(** X3: the records extraction returns are, in order, the first records of
    the pages the source served at offsets 0, 10000, ...; without an
    effective cap they are all of them. *)
Theorem extraction_returns_prefix (filters : Params) (max_records : option Z)
    (fuel : nat) (s : State W) (l : list Dict) (s' : State W) :
  fetch_all_brfss_data env fuel filters max_records s = (Return l, s') ->
  exists received rest evs,
    serves env 10000 filters 0 received
    /\ List.concat received = l ++ rest
    /\ (truthy_int max_records = false -> rest = [])
    /\ s' = extend s evs
    /\ fetched evs = map len received
    /\ requests_made evs = List.length received.
Proof.
  intros Hrun. rewrite fetch_all_of_loop in Hrun.
  destruct (fetch_loop env fuel filters max_records 10000 [] 0 s) as [[l0|e|c|] s0] eqn:Hloop;
    try discriminate.
  inversion Hrun; subst l0 s'. clear Hrun.
  destruct (fetch_loop_returns _ _ _ _ _ _ _ Hloop) as [received [extra [Hs [_ [Hs0 Hl]]]]].
  assert (Hreq : forall pages offset,
             requests_made (fetch_events 10000 filters offset pages) = List.length pages).
  { induction pages as [|p pages IHp]; intros offset; [reflexivity|].
    unfold requests_made in *. simpl. now rewrite IHp. }
  simpl in Hl. destruct Hl as [[He Hl]|[m [Hcap [He Hl]]]]; subst extra l s0.
  - exists received, [], (fetch_events 10000 filters 0 received ++ []
                          ++ [Log INFO (TotalExtracted (len (List.concat received)))]).
    rewrite extend_extend, app_nil_r. simpl app.
    repeat split; auto.
    + now rewrite <- app_assoc.
    + rewrite fetched_app, fetched_fetch_events. simpl. now rewrite app_nil_r.
    + unfold requests_made. rewrite filter_app, length_app. simpl.
      fold (requests_made (fetch_events 10000 filters 0 received)).
      rewrite Hreq. lia.
  - destruct (slice_to_prefix (List.concat received) m) as [rest Hrest].
    exists received, rest,
      (fetch_events 10000 filters 0 received ++ [Log INFO (ReachedMaxRecords m)]
       ++ [Log INFO (TotalExtracted (len (slice_to (List.concat received) m)))]).
    rewrite extend_extend.
    repeat split; auto.
    + intros Hu. rewrite (reached_None_uncapped _ Hu) in Hcap. discriminate.
    + now rewrite <- app_assoc.
    + rewrite fetched_app, fetched_fetch_events. simpl. now rewrite app_nil_r.
    + unfold requests_made. rewrite filter_app, length_app. simpl.
      fold (requests_made (fetch_events 10000 filters 0 received)).
      rewrite Hreq. lia.
Qed.

Lemma fetch_loop_raises (filters : Params) (max_records : option Z) (limit : Z)
    (e : Exception) :
  (forall n, reached max_records n = None) ->
  0 < limit ->
  forall (received : list (list Dict)) (fuel : nat) (all_data : list Dict) (offset : Z)
         (s : State W),
    serves env limit filters offset received ->
    Forall (fun p => limit <= len p) received ->
    requests_get env (request_params limit (offset + limit * len received) filters)
    = inl e ->
    (List.length received < fuel)%nat ->
    fetch_loop env fuel filters max_records limit all_data offset s
    = (Raise e,
       extend s (fetch_events limit filters offset received
                 ++ failed_fetch_events limit filters (offset + limit * len received) e)).
Proof.
  intros Hcap Hlimit.
  induction received as [|p received IH]; intros fuel all_data offset s Hs Hfull Hget Hfuel;
    (destruct fuel as [|fuel]; [simpl in Hfuel; lia|]).
  - change (len (@nil (list Dict))) with 0 in *.
    replace (offset + limit * 0) with offset in * by lia.
    cbn [fetch_loop]. unfold bind at 1.
    now rewrite (fetch_brfss_data_fails _ _ _ s Hget).
  - destruct Hs as [Hp Hs]. inversion Hfull as [|? ? Hpfull Hfull']; subst.
    assert (Hne : p <> []).
    { intros ->. change (len (@nil Dict)) with 0 in Hpfull. lia. }
    rewrite (@fetch_loop_continue W env fuel filters max_records limit all_data p
               offset s Hp Hne (Hcap _) Hpfull).
    assert (Hoff : offset + limit * len (p :: received)
                   = offset + limit + limit * len received).
    { unfold len. simpl List.length. lia. }
    rewrite Hoff in *.
    rewrite (IH fuel (all_data ++ p) (offset + limit) _ Hs Hfull' Hget);
      [|simpl in Hfuel; lia].
    rewrite extend_extend. reflexivity.
Qed.
Lemma ecc_found (t : string) (els : list element) :
  forall b, snd (ecc_loop t b true els) = true.
Proof.
  induction els as [|el rest IH]; intros b; [reflexivity|]; simpl.
  destruct (String.eqb (tag el) "chapter").
  - destruct (_ && _).
    + destruct (ecc_loop t true true rest) as [r f] eqn:E; simpl.
      rewrite <- (IH true), E; reflexivity.
    + destruct (_ && _); [reflexivity|].
      destruct (_ && _); [reflexivity|apply IH].
  - destruct b.
    + destruct (ecc_loop t true true rest) as [r f] eqn:E; simpl.
      rewrite <- (IH true), E; reflexivity.
    + apply IH.
Qed.

Lemma ecc_true_spec (t : string) (els : list element) : forall f,
  (exists post, els = fst (ecc_loop t true f els) ++ post) /\
  (forall x, In x (fst (ecc_loop t true f els)) ->
             tag x = "chapter"%string -> get x "number" = Some t) /\
  (forall pre x post, fst (ecc_loop t true f els) = pre ++ x :: post ->
     tag x = "chapter"%string -> get x "eid" <> None -> post = []).
Proof.
  induction els as [|el rest IH]; intros f; simpl.
  - split; [exists []; reflexivity|split; [intros x []|]].
    intros pre x post H; destruct pre; discriminate.
  - destruct (String.eqb (tag el) "chapter") eqn:Ht.
    + destruct (opt_eqb (get el "number") t) eqn:Hn;
        [pose proof (opt_eqb_some _ _ Hn) as Hn'|];
        destruct (get el "eid") eqn:He; simpl.
      * split; [exists rest; reflexivity|split].
        -- intros x [<-|[]] _; exact Hn'.
        -- intros [|y pre] x post H _ _; [injection H as _ H; exact (eq_sym H)|].
           destruct pre; discriminate.
      * destruct (IH true) as ((post & Hp) & Hnum & Hend).
        destruct (ecc_loop t true true rest) as [r f'] eqn:E; simpl in *.
        split; [exists post; rewrite Hp at 1; reflexivity|split].
        -- intros x [<-|Hx] Hx'; [exact Hn'|exact (Hnum x Hx Hx')].
        -- intros [|y pre] x post' H Hc Hx.
           ++ injection H as <- _; contradiction.
           ++ injection H as _ H; exact (Hend pre x post' H Hc Hx).
      * split; [exists (el :: rest); reflexivity|split; [intros x []|]].
        intros pre x post H; destruct pre; discriminate.
      * split; [exists (el :: rest); reflexivity|split; [intros x []|]].
        intros pre x post H; destruct pre; discriminate.
    + destruct (IH f) as ((post & Hp) & Hnum & Hend).
      destruct (ecc_loop t true f rest) as [r f'] eqn:E; simpl in *.
      split; [exists post; rewrite Hp at 1; reflexivity|split].
      * intros x [<-|Hx] Hx'; [rewrite Hx', String.eqb_refl in Ht; discriminate|].
        exact (Hnum x Hx Hx').
      * intros [|y pre] x post' H Hc Hx.
        -- injection H as <- _; rewrite Hc, String.eqb_refl in Ht; discriminate.
        -- injection H as _ H; exact (Hend pre x post' H Hc Hx).
Qed.

Lemma ecc_false_spec (t : string) (els : list element) : forall f,
  (fst (ecc_loop t false f els) = [] /\ snd (ecc_loop t false f els) = f /\
   forall y, In y els -> is_start_of t y = false) \/
  (exists pre x rest, els = pre ++ x :: rest /\
     (forall y, In y pre -> is_start_of t y = false) /\ is_start_of t x = true /\
     ecc_loop t false f els =
       (x :: fst (ecc_loop t true true rest), snd (ecc_loop t true true rest))).
Proof.
  induction els as [|el rest IH]; intros f; simpl.
  - left; split; [reflexivity|split; [reflexivity|intros y []]].
  - assert (Hnext : (fst (ecc_loop t false f rest) = [] /\ snd (ecc_loop t false f rest) = f /\
                     forall y, In y rest -> is_start_of t y = false) \/
                    (exists pre x rest', rest = pre ++ x :: rest' /\
                       (forall y, In y pre -> is_start_of t y = false) /\
                       is_start_of t x = true /\
                       ecc_loop t false f rest =
                         (x :: fst (ecc_loop t true true rest'),
                          snd (ecc_loop t true true rest'))) ->
                    is_start_of t el = false ->
                    (fst (ecc_loop t false f rest) = [] /\ snd (ecc_loop t false f rest) = f /\
                     forall y, In y (el :: rest) -> is_start_of t y = false) \/
                    (exists pre x rest', el :: rest = pre ++ x :: rest' /\
                       (forall y, In y pre -> is_start_of t y = false) /\
                       is_start_of t x = true /\
                       ecc_loop t false f rest =
                         (x :: fst (ecc_loop t true true rest'),
                          snd (ecc_loop t true true rest')))).
    { intros [(H1 & H2 & H3)|(pre & x & rest' & H1 & H2 & H3 & H4)] Hel.
      - left; split; [exact H1|split; [exact H2|]].
        intros y [<-|Hy]; [exact Hel|exact (H3 y Hy)].
      - right; exists (el :: pre), x, rest'; split; [rewrite H1; reflexivity|].
        split; [intros y [<-|Hy]; [exact Hel|exact (H2 y Hy)]|split; [exact H3|exact H4]]. }
    unfold is_start_of in Hnext.
    destruct (String.eqb (tag el) "chapter") eqn:Ht.
    + destruct (opt_eqb (get el "number") t && is_none (get el "eid")) eqn:Hs.
      * right; exists [], el, rest; split; [reflexivity|split; [intros y []|]].
        split; [unfold is_start_of; rewrite Ht, Hs; reflexivity|].
        destruct (ecc_loop t true true rest); reflexivity.
      * rewrite !andb_false_r; apply Hnext; [apply IH|reflexivity].
    + apply Hnext; [apply IH|reflexivity].
Qed.

(** X1: The span the Chapter Extractor returns is a contiguous run of the
    document's top-level nodes; when it is not empty, it starts at the
    first start marker of the chapter (no node before it is one). *)
Theorem chapter_content_is_span (usx_content : list element) (target : string) :
  exists pre post,
    usx_content = pre ++ fst (extract_chapter_content usx_content target) ++ post /\
    (forall y, In y pre -> is_start_of target y = false) /\
    match fst (extract_chapter_content usx_content target) with
    | [] => True
    | x :: _ => is_start_of target x = true
    end.
Proof.
  rewrite ecc_fst.
  destruct (ecc_false_spec target usx_content false) as [(H1 & _ & H3)|(pre & x & rest & H1 & H2 & H3 & H4)].
  - rewrite H1; exists usx_content, []; split; [rewrite app_nil_r; reflexivity|].
    split; [exact H3|exact I].
  - rewrite H4; simpl.
    destruct (ecc_true_spec target rest true) as ((post & Hp) & _ & _).
    exists pre, post; split; [rewrite H1, Hp at 1; reflexivity|split; [exact H2|exact H3]].
Qed.

(** X2: Every chapter node of the span carries the requested number (no node of
    another chapter is ever collected), and a chapter node with an end id
    can only be the span's last node. *)
Theorem chapter_content_chapter_nodes (usx_content : list element) (target : string) :
  (forall x, In x (fst (extract_chapter_content usx_content target)) ->
     tag x = "chapter"%string -> get x "number" = Some target) /\
  (forall pre x post, fst (extract_chapter_content usx_content target) = pre ++ x :: post ->
     tag x = "chapter"%string -> get x "eid" <> None -> post = []).
Proof.
  rewrite ecc_fst.
  destruct (ecc_false_spec target usx_content false) as [(H1 & _ & _)|(pre & x & rest & _ & _ & H3 & H4)].
  - rewrite H1; split; [intros x []|intros pre x post H; destruct pre; discriminate].
  - rewrite H4; simpl.
    destruct (ecc_true_spec target rest true) as (_ & Hnum & Hend).
    unfold is_start_of in H3; apply andb_prop in H3 as [_ H3]; apply andb_prop in H3 as [Hn He].
    split.
    + intros y [<-|Hy] Hc; [exact (opt_eqb_some _ _ Hn)|exact (Hnum y Hy Hc)].
    + intros [|y pre'] z post H Hc Hz.
      * injection H as <- _; destruct (get x "eid"); [discriminate|contradiction].
      * injection H as _ H; exact (Hend pre' z post H Hc Hz).
Qed.

(** X3: When the document holds a start marker of the requested chapter, the
    Chapter Extractor prints no warning and returns a non-empty span. *)
Theorem chapter_found_no_warning (usx_content : list element) (target : string)
  (Hstart : exists x, In x usx_content /\ is_start_of target x = true) :
  snd (extract_chapter_content usx_content target) = [] /\
  fst (extract_chapter_content usx_content target) <> [].
Proof.
  rewrite ecc_snd, ecc_fst.
  destruct (ecc_false_spec target usx_content false) as [(_ & _ & H3)|(pre & x & rest & _ & _ & _ & H4)].
  - destruct Hstart as (x & Hx & Hs); rewrite (H3 x Hx) in Hs; discriminate.
  - rewrite H4; simpl; rewrite ecc_found; split; [reflexivity|discriminate].
Qed.

Lemma chapter_found_no_warning_witness :
  (exists x, In x sample_chapter /\ is_start_of "1" x = true) /\
  snd (extract_chapter_content sample_chapter "1") = [] /\
  fst (extract_chapter_content sample_chapter "1") <> [].
Proof.
  assert (H : exists x, In x sample_chapter /\ is_start_of "1" x = true).
  { eexists; split; [left; reflexivity|reflexivity]. }
  split; [exact H|exact (chapter_found_no_warning sample_chapter "1" H)].
Defined.

(** ** The paragraph copy *)

Lemma copy_loop_kept (s e : Z) (cs : list element) : forall cur ks t,
  copy_loop s e cur cs = Ok (ks, t) -> ks = filter (kept_child s e) cs.
Proof.
  induction cs as [|c rest IH]; intros cur ks t H; simpl in H.
  - inversion H; reflexivity.
  - simpl; unfold kept_child at 1.
    destruct (String.eqb (tag c) "verse").
    + destruct (verse_num c) as [n|]; simpl in H; [|discriminate].
      destruct (in_range s e n).
      * destruct (copy_loop s e _ rest) as [[ks' t']|] eqn:Hr; simpl in H; [|discriminate].
        inversion H; subst; rewrite (IH _ _ _ Hr); reflexivity.
      * exact (IH _ _ _ H).
    + destruct (copy_loop s e _ rest) as [[ks' t']|] eqn:Hr; simpl in H; [|discriminate].
      inversion H; subst; rewrite (IH _ _ _ Hr); reflexivity.
Qed.

(** X4: The paragraph copy has the paragraph's tag and attributes and no tail,
    and its children are the paragraph's own children minus the verse
    markers numbered outside [[s, e]], in order: every non-verse child
    (a note, a character span) is kept whatever verse it belongs to. *)
Theorem para_copy_children (p c : element) (s e : Z) :
  extract_verses_from_para p s e = Ok (Some c) ->
  tag c = tag p /\ attrib c = attrib p /\ tail c = None /\
  children c = filter (kept_child s e) (children p).
Proof.
  unfold extract_verses_from_para; intros H.
  destruct (has_verses_in_range s e (children p)) as [b|]; simpl in H; [|discriminate].
  destruct b; simpl in H; [|discriminate].
  destruct (copy_loop s e "" (children p)) as [[ks t]|] eqn:Hc; simpl in H; [|discriminate].
  match type of H with
  | (if ?b then _ else _) = _ => destruct b
  end; inversion H; subst; clear H.
  repeat split; exact (copy_loop_kept _ _ _ _ _ _ Hc).
Qed.

Lemma para_copy_children_witness :
  extract_verses_from_para
    (Elem "para" [("style", "p")]%string None
       [verse_marker "1" "one"; Elem "note" [("caller", "+")]%string None [] None;
        verse_marker "2" "two"] None) 2 2 =
    Ok (Some (Elem "para" [("style", "p")]%string (Some "two"%string)
                [Elem "note" [("caller", "+")]%string None [] None; verse_marker "2" "two"]
                None)) /\
  (let c := Elem "para" [("style", "p")]%string (Some "two"%string)
              [Elem "note" [("caller", "+")]%string None [] None; verse_marker "2" "two"] None in
   tag c = "para"%string /\ attrib c = [("style", "p")]%string /\ tail c = None /\
   children c = filter (kept_child 2 2)
                  [verse_marker "1" "one"; Elem "note" [("caller", "+")]%string None [] None;
                   verse_marker "2" "two"]).
Proof.
  assert (H : extract_verses_from_para
    (Elem "para" [("style", "p")]%string None
       [verse_marker "1" "one"; Elem "note" [("caller", "+")]%string None [] None;
        verse_marker "2" "two"] None) 2 2 =
    Ok (Some (Elem "para" [("style", "p")]%string (Some "two"%string)
                [Elem "note" [("caller", "+")]%string None [] None; verse_marker "2" "two"]
                None))) by (vm_compute; reflexivity).
  split; [exact H|exact (para_copy_children _ _ 2 2 H)].
Defined.
(** * Collision avoidance system: a shallow embedding of [app.py]

    The development follows the source top to bottom: Python numbers,
    exceptions, the random module, the three methods of
    [CollisionAvoidanceSystem], the two endpoints, and then the properties
    of the specification.

    Numbers.  Two models of Python's numbers are used.

    The exact model ([pyfloat]) has a finite value, the two infinities
    and NaN; finite values are rationals and [+], [-], [*], [/] and
    [round] are the exact operations.  It keeps the behaviour of
    comparisons, [min] and the arithmetic on infinities and NaN, and
    leaves out what depends on the machine representation: the rounding
    of every result to binary64, the overflow of a result to an infinity
    and the [OverflowError] of an [int] too large for a [float].  The
    properties of the advice, of the simulation and of the scenario are
    stated on it.

    The binary64 model ([Binary64.pynum]) has Python's two kinds of
    number, the unbounded [int] and the IEEE-754 binary64 [float] of the
    Standard Library's [SpecFloat], with the conversions, the rounding
    and the exceptions of Python's [+], [<=] and [/].  The behaviour of
    [calculate_ttc] on every number, its failures included, is stated on
    it.

    Dictionaries are finite maps with string keys; a missing key raises
    [KeyError] as in Python.  The request body of the endpoint is a
    dictionary of numbers.

    Randomness.  The state of the [random] module is the stream of the
    values its next calls return; code that draws is written in a state
    and exception monad over that stream. *)

From Stdlib Require Import QArith Qround Qabs Qminmax Lqa Lia.
From Stdlib Require Import SpecFloat.
From stdpp Require Import gmap strings.
(** When the loop ends on a string, it has walked to that string. *)
Lemma descend_string levels : forall value parsedKey str parsedKey' lg,
  IsObject value = true ->
  descend levels value parsedKey = Done (kString str, parsedKey', lg) ->
  exists visited rest,
    levels = visited ++ rest
    /\ parsedKey' = join_from parsedKey visited
    /\ resolve visited value = Some (kString str)
    /\ lg = [].
Proof.
  induction levels as [|k levels IH]; intros v pk str pk' lg Hobj H.
  - cbn [descend] in H. injection H as -> _ _. discriminate Hobj.
  - destruct v as [| | | |?|members]; try discriminate Hobj.
    cbn [descend HasMember subscript] in H.
    destruct (FindMember (c_str k) members) as [w|] eqn:Hf;
      [|discriminate H].
    destruct w as [|b|n|str'|els|ms]; cbn [IsString] in H.
    1-3, 5: destruct levels; cbn [descend HasMember] in H; discriminate H.
    + injection H as <- <- <-. exists [k], levels.
      cbn [app join_from resolve]. rewrite Hf. auto.
    + apply IH in H as (visited & rest & -> & -> & Hres & ->); [|reflexivity].
      exists (k :: visited), rest. cbn [app join_from resolve]. rewrite Hf.
      auto.
Qed.

(** When the levels lead to a string, the loop walks to it. *)
Lemma descend_resolve levels : forall value parsedKey str,
  levels <> [] ->
  resolve levels value = Some (kString str) ->
  IsObject value = true
  /\ descend levels value parsedKey
     = Done (kString str, join_from parsedKey levels, []).
Proof.
  induction levels as [|k levels IH]; intros v pk str Hne Hres; [contradiction|].
  destruct v as [| | | |?|members]; try discriminate Hres.
  cbn [resolve] in Hres. split; [reflexivity|].
  cbn [descend HasMember subscript join_from].
  destruct (FindMember (c_str k) members) as [w|]; [|discriminate Hres].
  destruct levels as [|k' levels].
  - cbn [resolve] in Hres. injection Hres as ->. reflexivity.
  - destruct (IH w (pk ++ String "/" k)%string str ltac:(discriminate) Hres)
      as [Hw Hd].
    destruct w; try discriminate Hw. cbn [IsString]. exact Hd.
Qed.

Lemma segments_of_joined_prefix key level0 visited rest :
  segments key = level0 :: visited ++ rest ->
  join (level0 :: visited) = key ->
  rest = [].
Proof.
  intros Hs Hj.
  assert (Hall : Forall (fun l => is_level l = true) ((level0 :: visited) ++ rest)).
  { cbn [app]. rewrite <- Hs. apply tokenize_levels. reflexivity. }
  apply Forall_app in Hall as [Hvis _].
  pose proof (tokenize_join (levels := level0 :: visited)
                ltac:(discriminate) Hvis) as Hround.
  rewrite Hj in Hround. fold (segments key) in Hround.
  rewrite Hs in Hround. injection Hround as Hround.
  rewrite <- (app_nil_r visited) in Hround at 2.
  apply app_inv_head in Hround. exact Hround.
Qed.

### Task to complete
Your task is to restate, word for word, the lines from the beginning of the records to the line with "(List.concat received) m)))]).", inclusive.

### Reply
(** X3: the records extraction returns are, in order, the first records of
    the pages the source served at offsets 0, 10000, ...; without an
    effective cap they are all of them. *)
Theorem extraction_returns_prefix (filters : Params) (max_records : option Z)
    (fuel : nat) (s : State W) (l : list Dict) (s' : State W) :
  fetch_all_brfss_data env fuel filters max_records s = (Return l, s') ->
  exists received rest evs,
    serves env 10000 filters 0 received
    /\ List.concat received = l ++ rest
    /\ (truthy_int max_records = false -> rest = [])
    /\ s' = extend s evs
    /\ fetched evs = map len received
    /\ requests_made evs = List.length received.
Proof.
  intros Hrun. rewrite fetch_all_of_loop in Hrun.
  destruct (fetch_loop env fuel filters max_records 10000 [] 0 s) as [[l0|e|c|] s0] eqn:Hloop;
    try discriminate.
  inversion Hrun; subst l0 s'. clear Hrun.
  destruct (fetch_loop_returns _ _ _ _ _ _ _ Hloop) as [received [extra [Hs [_ [Hs0 Hl]]]]].
  assert (Hreq : forall pages offset,
             requests_made (fetch_events 10000 filters offset pages) = List.length pages).
  { induction pages as [|p pages IHp]; intros offset; [reflexivity|].
    unfold requests_made in *. simpl. now rewrite IHp. }
  simpl in Hl. destruct Hl as [[He Hl]|[m [Hcap [He Hl]]]]; subst extra l s0.
  - exists received, [], (fetch_events 10000 filters 0 received ++ []
                          ++ [Log INFO (TotalExtracted (len (List.concat received)))]).
    rewrite extend_extend, app_nil_r. simpl app.
    repeat split; auto.
    + now rewrite <- app_assoc.
    + rewrite fetched_app, fetched_fetch_events. simpl. now rewrite app_nil_r.
    + unfold requests_made. rewrite filter_app, length_app. simpl.
      fold (requests_made (fetch_events 10000 filters 0 received)).
      rewrite Hreq. lia.
  - destruct (slice_to_prefix (List.concat received) m) as [rest Hrest].
    exists received, rest,
      (fetch_events 10000 filters 0 received ++ [Log INFO (ReachedMaxRecords m)]
       ++ [Log INFO (TotalExtracted (len (slice_to (List.concat received) m)))]).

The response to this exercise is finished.